Wang Cheng, Peng Jingjin, Kuang Yanling, Zhang Jiaqiang, Dai Luming
The Second Department of Respiratory Medicine, The First Affiliated Hospital of Kunming Medical University, Kunming, Yunnan 650032, P.R. China.
Mol Med Rep. 2017 Aug;16(2):1147-1156. doi: 10.3892/mmr.2017.6758. Epub 2017 Jun 12.

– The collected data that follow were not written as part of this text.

(** C6. The sample grid starts at [0.05], advances by [0.001] and stays
    below [4.95]; its length is [floor((4.95 - 0.05) / 0.001) = 4900], and
    every array handed to the renderer, for both waves and in each of the
    200 frames, has that length, for every call whose axis limits the
    set-up accepts (a call with limits that are not finite raises before
    the grid is built).  In binary64 the quotient is exactly 4900, as it is
    in exact arithmetic. *)
Theorem grid_length (libm_sin : float -> float) :
  (((4.95 - 0.05) / 0.001 = 4900)%R /\
   exists rest : list R,
     np_arange (arith := exact) 0.05%R 4.95%R 0.001%R = Some (0.05%R :: rest) /\
     length (0.05%R :: rest) = 4900%nat) /\
  ((0x1.3cccccccccccdp+2 - 0x1.999999999999ap-5) / 0x1.0624dd2f1a9fcp-10 = 4900)%float /\
  float_floor ((0x1.3cccccccccccdp+2 - 0x1.999999999999ap-5) / 0x1.0624dd2f1a9fcp-10)%float
  = Some 4900%Z /\
  exists x : list float,
    np_arange (arith := binary64 libm_sin) 0x1.999999999999ap-5%float
      0x1.3cccccccccccdp+2%float 0x1.0624dd2f1a9fcp-10%float = Some x /\
    Some (Z.of_nat (length x))
    = float_floor ((0x1.3cccccccccccdp+2 - 0x1.999999999999ap-5) / 0x1.0624dd2f1a9fcp-10)%float /\
    nth_error x 0 = Some 0x1.999999999999ap-5%float /\
    nth_error x 1 = Some (0x1.999999999999ap-5 + 0x1.0624dd2f1a9fcp-10)%float /\
    forallb (fun v => v <? 0x1.3cccccccccccdp+2)%float x = true /\
    forallb (fun uv => abs (snd uv - fst uv - 0x1.0624dd2f1a9fcp-10) <? 0x1p-49)%float
      (combine x (tl x)) = true /\
    forall (wa1 wf1 wa2 wf2 : float) (ipw1 ipw2 : bool),
    if limits_accepted (cmp := binary64_compare)
         (set_axes (arith := binary64 libm_sin) (cmp := binary64_compare) wa1 wa2)
    then exists shots : list (Artists float),
           plot_wave_superposition (arith := binary64 libm_sin) (cmp := binary64_compare)
             wa1 wf1 wa2 wf2 ipw1 ipw2 = Some shots /\
           length shots = 200%nat /\
           Forall (fun s => xdata (w1 s) = x /\
                            length (ydata (w1 s)) = 4900%nat /\
                            length (ydata (w2 s)) = 4900%nat /\
                            length (ydata (rw s)) = 4900%nat) shots
    else plot_wave_superposition (arith := binary64 libm_sin) (cmp := binary64_compare)
           wa1 wf1 wa2 wf2 ipw1 ipw2 = None.
Proof.
  split; [split; [exact exact_quotient | exact exact_grid]|].
  exact (binary64_grid_frames libm_sin).
Qed.
(** ** Interfaces that have the same name *)

(** X13: the index is keyed by the name of the class.  Once an interface
    has been registered, a registration of any interface of the same name,
    the same class or another one, raises [ImplementedError] if it
    conforms, and changes nothing. *)
Theorem same_name_is_rejected r1 rs r2 w :
  __name__ py (registered_interface r2) = __name__ py (registered_interface r1) →
  (register py r1 w).1 = Return () →
  conforms py r2 = true →
  let w' := register_all py rs (register py r1 w).2 in
  register py r2 w'
    = (Raise (ImplementedError (__name__ py (registered_interface r1))), w').
Proof.
  intros Hname Hok Hconf w'.
  assert (is_Some (interfaces (self (register py r1 w).2)
                     !! __name__ py (registered_interface r1))) as Hin.
  { destruct (register_cases r1 w)
      as [(_ & ? & E)|[(_ & _ & E)|(_ & _ & E)]]; rewrite E in Hok |- *;
      try done.
    destruct r1; simpl; rewrite lookup_insert_eq; eauto. }
  destruct (register_all_keeps_binding rs _ _ Hin) as (E & _). fold w' in E.
  rewrite <- E in Hin.
  destruct (register_cases r2 w')
    as [(Hc & _)|[(_ & _ & ->)|(_ & Hfree & _)]].
  - congruence.
  - by rewrite Hname.
  - rewrite Hname in Hfree. rewrite Hfree in Hin. by destruct Hin.
Qed.

(** X14: and the tables are keyed by the class.  In a registry built by
    registrations where [I1] has a binding, another class [I2] of the same
    name has none: [interface] returns [I1] for it, so a parameter
    annotated with [I2] is given what is bound to [I1], while [resolve]
    for [I2] itself raises [UnimplementedError]. *)
Theorem same_name_is_an_alias rs h c w I1 I2 fuel stack :
  self w = self (register_all py rs (fresh h c)) →
  bound (self w) I1 →
  __name__ py I2 = __name__ py I1 →
  I2 ≠ I1 →
  interface py (self w) (AType I2) = Return I1 ∧
  resolve py (S fuel) I2 stack w
    = (Raise (UnimplementedError (__name__ py I2)), w).
Proof.
  intros Hself Hbound Hname Hne.
  assert (consistent py (self w)) as [_ Hindex].
  { rewrite Hself. apply consistent_reachable. }
  assert (interfaces (self w) !! __name__ py I1 = Some I1) as Hin
    by by apply Hindex.
  split.
  - unfold interface. by rewrite Hname, Hin.
  - assert (¬ bound (self w) I2) as Hunbound%implementation_unbound.
    { intros H2. assert (interfaces (self w) !! __name__ py I2 = Some I2) as Hin2
        by by apply Hindex.
      rewrite Hname in Hin2. congruence. }
    by rewrite resolve_S, Hunbound.
Qed.

(** ** The order of the registrations *)

Lemma register_all_tables rs w :
  NoDup (names_of py rs) →
  (∀ n, n ∈ names_of py rs → interfaces (self w) !! n = None) →
  let inj' := self (register_all py rs w) in
  (∀ I impl, (I, impl) ∈ scoped_services inj' ↔
     (I, impl) ∈ scoped_services (self w) ∨
     (RegisterScoped I impl ∈ rs ∧ issubclass py impl I = true)) ∧
  (∀ I s, (I, s) ∈ singleton_services inj' ↔
     (I, s) ∈ singleton_services (self w) ∨
     (RegisterSingleton I s ∈ rs ∧ isinstance py s I = true)).
Proof.
  revert w. induction rs as [|r rs IH]; intros w Hnodup Hfree.
  { simpl. split; intros ??; rewrite elem_of_nil; tauto. }
  unfold names_of in Hnodup, Hfree. rewrite fmap_cons in Hnodup, Hfree.
  fold (names_of py rs) in Hnodup, Hfree.
  apply NoDup_cons in Hnodup as [Hr Hnodup].
  assert (∀ n, n ∈ names_of py rs → interfaces (self w) !! n = None) as Hrest.
  { intros n Hn. apply Hfree. by right. }
  cbn [register_all].
  destruct (register_cases r w)
    as [(Hc & m & E)|[(_ & [t Hin] & _)|(Hc & _ & E)]].
  - rewrite E. cbn [snd]. destruct (IH w Hnodup Hrest) as [Hsc Hsg].
    split; intros I y; rewrite ?Hsc, ?Hsg, elem_of_cons.
    + split; [tauto|]. intros [?|[[<-|?] Hy]]; [tauto| |tauto].
      simpl in Hc. congruence.
    + split; [tauto|]. intros [?|[[<-|?] Hy]]; [tauto| |tauto].
      simpl in Hc. congruence.
  - rewrite Hfree in Hin; [done|left].
  - rewrite E. cbn [snd].
    destruct (IH {| self := add_binding py r (self w);
                    heap := heap w; calls := calls w |} Hnodup) as [Hsc Hsg].
    { intros n Hn. cbn [self].
      assert (interfaces (add_binding py r (self w))
              = <[__name__ py (registered_interface r) := registered_interface r]>
                  (interfaces (self w))) as -> by by destruct r.
      rewrite lookup_insert_ne by (by intros <-). by apply Hrest. }
    cbn [self] in Hsc, Hsg.
    split; intros I y; rewrite ?Hsc, ?Hsg, elem_of_cons;
      destruct r as [K impl|K s]; simpl in *;
      rewrite ?elem_of_app, ?list_elem_of_singleton; naive_solver.
Qed.

Lemma register_all_heap rs w : heap (register_all py rs w) = heap w.
Proof.
  revert w. induction rs as [|r rs IH]; intros w; simpl; [done|].
  rewrite IH.
  by destruct (register_cases r w) as [(_ & ? & ->)|[(_ & _ & ->)|(_ & _ & ->)]].
Qed.

Lemma find_service_elem {V} (services : list (type * V)) I v :
  NoDup services.*1 → find_service services I = Some v ↔ (I, v) ∈ services.
Proof.
  intros Hnodup. split; [apply find_service_Some|].
  induction services as [|[k x] services IH]; simpl.
  { intros H. by apply elem_of_nil in H. }
  apply NoDup_cons in Hnodup as [Hk Hnodup].
  intros [[= -> ->]|Hin]%elem_of_cons.
  - by rewrite decide_True.
  - rewrite decide_False; [by apply IH|].
    intros ->. apply Hk. apply list_elem_of_fmap. by exists (I, v).
Qed.

Lemma consistent_NoDup_keys inj :
  consistent py inj →
  NoDup (scoped_services inj).*1 ∧ NoDup (singleton_services inj).*1.
Proof.
  intros [(Hsc & _ & Hsg)%NoDup_app _].
  unfold scoped_names, singleton_names in *.
  split; eapply (NoDup_fmap_1 (__name__ py)); by rewrite <- list_fmap_compose.
Qed.

Lemma for_each_alike (rec : type → M Any) anns kwargs w w' :
  (∀ dep w1 w1', alike py w1 w1' →
     (rec dep w1).1 = (rec dep w1').1 ∧ alike py (rec dep w1).2 (rec dep w1').2) →
  alike py w w' →
  (for_each anns (bind_parameter py rec) kwargs w).1
    = (for_each anns (bind_parameter py rec) kwargs w').1 ∧
  alike py (for_each anns (bind_parameter py rec) kwargs w).2
           (for_each anns (bind_parameter py rec) kwargs w').2.
Proof.
  intros Hrec. revert kwargs w w'.
  induction anns as [|[p a] anns IH]; intros kwargs w w' Hw; [done|].
  cbn [for_each bind_parameter]. case_decide.
  { unfold mbind, M_bind, mret, M_ret. by apply IH. }
  unfold mbind, M_bind, reading.
  destruct Hw as (Hheap & Himpl & Hiface). rewrite <- (Hiface a).
  assert (alike py w w') as Hw by done.
  destruct (interface py (self w) a) as [dep| |]; try done.
  destruct (Hrec dep w w' Hw) as [Ho Hw1].
  destruct (rec dep w) as [o1 w1], (rec dep w') as [o1' w1']. simpl in *.
  subst o1'. destruct o1 as [v| |]; try done.
  unfold mret, M_ret. by apply IH.
Qed.

Lemma resolve_alike fuel I stack w w' :
  alike py w w' →
  (resolve py fuel I stack w).1 = (resolve py fuel I stack w').1 ∧
  alike py (resolve py fuel I stack w).2 (resolve py fuel I stack w').2.
Proof.
  revert I stack w w'. induction fuel as [|fuel IH]; intros I stack w w' Hw;
    [done|].
  rewrite !resolve_S. pose proof Hw as (Hheap & Himpl & Hiface).
  rewrite <- (Himpl I).
  destruct (implementation py (self w) I) as [[impl|cls addr]| |]; try done.
  destruct (on_stack stack I); [done|].
  unfold mbind, M_bind.
  destruct (for_each_alike
              (λ dependency, resolve py fuel dependency (Some (push stack I)))
              (init_annotations py impl) ∅ w w') as [Ho Hw1]; [|done|].
  { intros. by apply IH. }
  destruct (for_each _ _ _ w) as [o1 w1], (for_each _ _ _ w') as [o1' w1'].
  simpl in *. subst o1'. destruct o1 as [kwargs| |]; try done.
  destruct Hw1 as (Hheap1 & ? & ?). unfold construct. simpl.
  rewrite Hheap1. done.
Qed.

(** X16: the order of the registrations does not matter.  When the
    interfaces of a list of registrations have names that differ, the
    registrations made in any other order leave a registry that answers
    every lookup alike, and every call of [resolve] in it has the same
    outcome and builds the same objects. *)
Theorem registration_order_is_irrelevant rs rs' h c :
  rs ≡ₚ rs' →
  NoDup (names_of py rs) →
  let w := register_all py rs (fresh h c) in
  let w' := register_all py rs' (fresh h c) in
  (∀ I, implementation py (self w) I = implementation py (self w') I) ∧
  (∀ a, interface py (self w) a = interface py (self w') a) ∧
  (∀ fuel I stack,
     (resolve py fuel I stack w).1 = (resolve py fuel I stack w').1 ∧
     heap (resolve py fuel I stack w).2 = heap (resolve py fuel I stack w').2).
Proof.
  intros Hperm Hnodup w w'.
  assert (NoDup (names_of py rs')) as Hnodup'.
  { unfold names_of in *. by rewrite <- Hperm. }
  destruct (register_all_tables rs (fresh h c) Hnodup) as [Hsc Hsg]; [done|].
  destruct (register_all_tables rs' (fresh h c) Hnodup') as [Hsc' Hsg']; [done|].
  fold w in Hsc, Hsg. fold w' in Hsc', Hsg'.
  pose proof (consistent_reachable rs h c) as Hcons. fold w in Hcons.
  pose proof (consistent_reachable rs' h c) as Hcons'. fold w' in Hcons'.
  destruct (consistent_NoDup_keys _ Hcons) as [Hk1 Hk2].
  destruct (consistent_NoDup_keys _ Hcons') as [Hk1' Hk2'].
  assert (∀ I, find_service (scoped_services (self w)) I
               = find_service (scoped_services (self w')) I) as Hfs.
  { intros I. apply option_eq. intros impl.
    rewrite !find_service_elem, Hsc, Hsc' by done. by setoid_rewrite Hperm. }
  assert (∀ I, find_service (singleton_services (self w)) I
               = find_service (singleton_services (self w')) I) as Hfg.
  { intros I. apply option_eq. intros s.
    rewrite !find_service_elem, Hsg, Hsg' by done. by setoid_rewrite Hperm. }
  assert (∀ t, bound (self w) t ↔ bound (self w') t) as Hbound.
  { intros t. unfold bound. rewrite !list_elem_of_fmap.
    split; intros [([k x] & -> & Hin)|([k x] & -> & Hin)];
      [left|right|left|right]; exists (k, x); (split; [done|]);
      revert Hin; rewrite ?Hsc, ?Hsc', ?Hsg, ?Hsg'; by setoid_rewrite Hperm. }
  assert (interfaces (self w) = interfaces (self w')) as Hindex.
  { apply map_eq. intros n. apply option_eq. intros t.
    destruct Hcons as [_ ->], Hcons' as [_ ->]. by rewrite Hbound. }
  assert (alike py w w') as Hw.
  { split_and!.
    - unfold w, w'. by rewrite !register_all_heap.
    - intros I. unfold implementation. by rewrite Hfs, Hfg.
    - intros a. unfold interface. by rewrite Hindex. }
  destruct Hw as (? & ? & ?). split_and!; [done..|].
  intros fuel I stack.
  destruct (resolve_alike fuel I stack w w') as [? (? & _)]; done.
Qed.

(** * The diamond *)

Lemma extends_length w w' : extends w w' → length (heap w) ≤ length (heap w').
Proof. intros (_ & _ & Hprefix). by apply prefix_length. Qed.

Lemma extends_lookup w w' addr ob :
  extends w w' → heap w !! addr = Some ob → heap w' !! addr = Some ob.
Proof. intros (_ & _ & Hprefix) Hob. by eapply prefix_lookup_Some. Qed.

Lemma extends_self w w' : extends w w' → self w' = self w.
Proof. by intros (? & _). Qed.

(** A key that is no parameter keeps its value through the loop. *)
Lemma for_each_outside (rec : type → M Any) anns kwargs w kwargs' w' q :
  for_each anns (bind_parameter py rec) kwargs w = (Return kwargs', w') →
  q ∉ (parameters anns).*1 →
  kwargs' !! q = kwargs !! q.
Proof.
  revert kwargs w. induction anns as [|[p a] anns IH]; intros kwargs w.
  { simpl. unfold mret, M_ret. by intros [= <- <-]. }
  rewrite parameters_cons. cbn [for_each]. unfold mbind, M_bind.
  destruct (bind_parameter py rec (p, a) kwargs w) as [[kw1| |] w1] eqn:Ebody;
    try done.
  apply bind_parameter_Return
    in Ebody as [(-> & -> & ->)|(Hp & dep & v & _ & _ & ->)].
  { rewrite decide_True by done. apply IH. }
  rewrite decide_False by done. rewrite fmap_cons, not_elem_of_cons. cbn [fst].
  intros Hloop [Hq Hrest]. rewrite (IH _ _ Hloop Hrest).
  by rewrite lookup_insert_ne.
Qed.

Pleural effusion is a common clinical manifestation with various causes. Current diagnostic and therapeutic methods have exhibited numerous limitations. By involving the analysis of dynamic changes in low molecular weight catabolites, metabolomics has been widely applied in various types of disease and have provided platforms to distinguish many novel biomarkers. However, to the best of our knowledge, there are few studies regarding the metabolic profiling for pleural effusion. In the current study, 58 pleural effusion samples were collected, among which 20 were malignant pleural effusions, 20 were tuberculous pleural effusions and 18 were transudative pleural effusions. The small molecule metabolite spectrums were obtained by adopting 1H nuclear magnetic resonance technology, and pattern‑recognition multi-variable statistical analysis was used to screen out different metabolites. One‑way analysis of variance, and Student‑Newman‑Keuls and the Kruskal‑Wallis test were adopted for statistical analysis. Over 400 metabolites were identified in the untargeted metabolomic analysis and 26 metabolites were identified as significantly different among tuberculous, malignant and transudative pleural effusions. These metabolites were predominantly involved in the metabolic pathways of amino acids metabolism, glycometabolism and lipid metabolism. Statistical analysis revealed that eight metabolites contributed to the distinction between the three groups: Tuberculous, malignant and transudative pleural effusion. In the current study, the feasibility of identifying small molecule biochemical profiles in different types of pleural effusion were investigated reveal novel biological insights into the underlying mechanisms. The results provide specific insights into the biology of tubercular, malignant and transudative pleural effusion and may offer novel strategies for the diagnosis and therapy of associated diseases, including tuberculosis, advanced lung cancer and congestive heart failure.
胸腔积液是一种常见的临床表现,病因多样。目前的诊断和治疗方法存在诸多局限性。代谢组学通过分析低分子量分解代谢物的动态变化,已广泛应用于各类疾病,并为鉴别许多新型生物标志物提供了平台。然而,据我们所知,关于胸腔积液代谢谱的研究较少。在本研究中,收集了58份胸腔积液样本,其中20份为恶性胸腔积液,20份为结核性胸腔积液,18份为漏出性胸腔积液。采用1H核磁共振技术获得小分子代谢物谱,并运用模式识别多变量统计分析筛选出不同的代谢物。采用单因素方差分析、Student-Newman-Keuls检验和Kruskal-Wallis检验进行统计分析。在非靶向代谢组学分析中鉴定出400多种代谢物,其中26种代谢物在结核性、恶性和漏出性胸腔积液中存在显著差异。这些代谢物主要参与氨基酸代谢、糖代谢和脂质代谢的代谢途径。统计分析表明,有8种代谢物有助于区分结核性、恶性和漏出性胸腔积液这三组。在本研究中,我们研究了识别不同类型胸腔积液中小分子生化谱的可行性,以揭示潜在机制的新生物学见解。研究结果为结核性、恶性和漏出性胸腔积液的生物学特性提供了具体见解,并可能为包括结核病、晚期肺癌和充血性心力衰竭在内的相关疾病的诊断和治疗提供新策略。